Equal volumes of 0.02 M `Na_(2)SO_(4)` solution and 0.02 M `BaCI_(2)` solution are mixed together . Predict whether a precipitate will get formed or not. `K_(sp)` value of `BaSO_(4)` is `1.5 xx 10^(-9)`

Answer 1

Correct Answer - Yes ionic product `=10^(-4)`
the precipitate of `BaSO_(4)` is to be formed.
The solubility equilibriuma may be represented as :
`BaSO_(4)(s) hArr Ba^(2+) (aq) +SO_(4)^(2-) (aq)`
Now , `Ba^(+)` ions are to be provided by `BaCI_(2)` solution while `SO_(4)^(2-)` ions by `Na_(2)SO_(4)` solution as a result of dissociation.

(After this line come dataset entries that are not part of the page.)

Lemma NoDup_setitem (n : string) (s : Series) (d : DataFrame) :
  NoDup (columns d) -> NoDup (columns (setitem n s d)).
Proof.
  intros Hu. rewrite columns_setitem.
  destruct (existsb (String.eqb n) (columns d)) eqn:E; [exact Hu|].
  apply uniqueb_not_in in E. apply NoDup_app; [exact Hu | repeat constructor; intros [] | ].
  intros x Hx [<-|[]]. exact (E Hx).
Qed.

Lemma index_setitem (n : string) (s : Series) (d : DataFrame) :
  index (setitem n s d) = index d.
Proof. unfold setitem. destruct (existsb _ _); reflexivity. Qed.

End Frames.

(** ** The run of [preprocess_data] *)

Section Run.
Import pd MarketData.

Ltac names_differ := intros Heq; discriminate Heq.

Lemma lookup_close_with_indicators (close : Series) (d : DataFrame) :
  lookup "close" (with_indicators close d) = lookup "close" d.
Proof.
  unfold with_indicators. rewrite !lookup_setitem_ne by names_differ. reflexivity.
Qed.

Lemma NoDup_with_indicators (close : Series) (d : DataFrame) :
  NoDup (columns d) -> NoDup (columns (with_indicators close d)).
Proof. intros H. unfold with_indicators. now repeat apply NoDup_setitem. Qed.

Lemma index_with_indicators (close : Series) (d : DataFrame) :
  index (with_indicators close d) = index d.
Proof. unfold with_indicators. now rewrite !index_setitem. Qed.

Lemma values_with_indicators (close : Series) (d : DataFrame) :
  NoDup (columns d) ->
  values indicator_columns (with_indicators close d) =
  map (fun i => [cell (rolling_mean rolling_window close) i; cell (rsi close) i;
                 cell (upper_band close) i; cell (lower_band close) i])
      (seq 0 (len d)).
Proof.
  intros Hu. unfold values, len. rewrite index_with_indicators.
  apply map_ext. intros i. unfold indicator_columns. cbn [flat_map].
  unfold with_indicators.
  rewrite (lookup_setitem_eq "lower_band") by now repeat apply NoDup_setitem.
  rewrite !(lookup_setitem_ne "upper_band" "lower_band") by names_differ.
  rewrite (lookup_setitem_eq "upper_band") by now repeat apply NoDup_setitem.
  rewrite !(lookup_setitem_ne "rsi" "lower_band") by names_differ.
  rewrite !(lookup_setitem_ne "rsi" "upper_band") by names_differ.
  rewrite (lookup_setitem_eq "rsi") by now repeat apply NoDup_setitem.
  rewrite !(lookup_setitem_ne "rolling_ma" "lower_band") by names_differ.
  rewrite !(lookup_setitem_ne "rolling_ma" "upper_band") by names_differ.
  rewrite !(lookup_setitem_ne "rolling_ma" "rsi") by names_differ.
  rewrite (lookup_setitem_eq "rolling_ma") by exact Hu.
  reflexivity.
Qed.

(** The three ways a call ends once the frame is there: no close-like
    label; a normalized frame where the label "close" does not name
    exactly one column; or all indicators stored. *)
Lemma run_eq (self : t) (d : DataFrame) :
  df self = Some d ->
  preprocess_data self =
  match close_cols d with
  | [] => (Raise missing_close, self)
  | c :: _ =>
      let d' := normalized c d in
      match lookup "close" d' with
      | [close] => (Ok tt, finish close d' self)
      | [] => (Raise (KeyError "close"), set_df d' self)
      | _ :: _ :: _ =>
          (Raise (ValueError
                    "Cannot set a DataFrame with multiple columns to the single column rolling_ma"),
           set_df d' self)
      end
  end.
Proof.
  intros Hdf. unfold preprocess_data.
  cbv [bind self_df]. rewrite Hdf.
  destruct (close_cols d) as [|c rest]; [reflexivity|].
  cbv [bind modify self_df self_df_col self_df_set ret raise df set_df].
  fold (normalized c d).
  destruct (lookup "close" (normalized c d)) as [|close [|close' more]] eqn:Hl;
    [reflexivity| |reflexivity].
  repeat (rewrite !lookup_setitem_ne by names_differ; rewrite Hl).
  reflexivity.
Qed.

End Run.

(** ** The normalized frame *)

Section Normalized.
Import pd MarketData.

Lemma columns_normalized (c : string) (d : DataFrame) :
  columns (normalized c d) = map (renamed c) (columns d).
Proof.
  unfold normalized, dropna, ffill, rename, columns. cbn [cols].
  rewrite !map_map. apply map_ext. intros [k v]. cbn [fst snd].
  unfold renamed. destruct (String.eqb k c); reflexivity.
Qed.

Lemma length_lookup (n : string) (d : DataFrame) :
  length (lookup n d) = length (filter (fun x => String.eqb x n) (columns d)).
Proof.
  unfold lookup, columns. rewrite length_map.
  induction (cols d) as [|[k v] l IH]; [reflexivity|].
  cbn [map filter fst]. destruct (String.eqb k n); cbn [length]; now rewrite IH.
Qed.

Lemma count_in (n : string) (l : list string) :
  In n l -> (1 <= length (filter (fun x => String.eqb x n) l))%nat.
Proof.
  induction l as [|x l IH]; intros Hin; [contradiction|].
  cbn [filter]. destruct (String.eqb_spec x n) as [->|Hx]; cbn [length]; [lia|].
  apply IH. destruct Hin as [Hin|Hin]; [contradiction | exact Hin].
Qed.

Lemma NoDup_renamed (c : string) (l : list string) :
  NoDup l ->
  (length (filter (fun x => String.eqb x "close") (map (renamed c) l)) <= 1)%nat ->
  NoDup (map (renamed c) l).
Proof.
  induction 1 as [|x l Hx Hl IH]; intros Hc; [constructor|].
  cbn [map filter] in *.
  assert (Ht : (length (filter (fun x => String.eqb x "close") (map (renamed c) l)) <= 1)%nat).
  { destruct (String.eqb (renamed c x) "close"); cbn [length] in Hc; lia. }
  constructor; [|exact (IH Ht)].
  intros Hin.
  assert (Hone : renamed c x = "close"%string -> False).
  { intros E. rewrite E in Hin, Hc. apply count_in in Hin.
    rewrite String.eqb_refl in Hc. cbn [length] in Hc. lia. }
  apply in_map_iff in Hin. destruct Hin as (y & Ey & Hy).
  unfold renamed in Ey, Hone.
  destruct (String.eqb_spec x c) as [Ex|Nx]; [now apply Hone|].
  destruct (String.eqb_spec y c) as [Eyc|Ny].
  - apply Hone. now symmetry.
  - rewrite Ey in Hy. contradiction.
Qed.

`BaCI_(2) (s) overset((aq))(to) Ba^(2+) (aq) +2CI^(-) (aq) , Na_(2)SO_(4) overset((aq))(to) 2Na^(+) (aq) +SO_(4)^(2-) (aq)`
Since equal volumes of the solution have been mixed the concentration of both `Ba^(2+)` ions and `SO_(4)^(2-)` ions after mixing will be reduced to halt.
Thus , `[Ba^(2+)]` after mixing `=(0.02)/(2) =0.01 M , [SO_(4)^(2-)` after mixing `=(0.02)/(2) =0.01 M`
The ionic product `=[Ba^(2+)][SO_(4)^(2-)] =0.01=10^(-4)`
As the ionic product is more the solubility product this means that `BaSO_(4)` will get precipitated.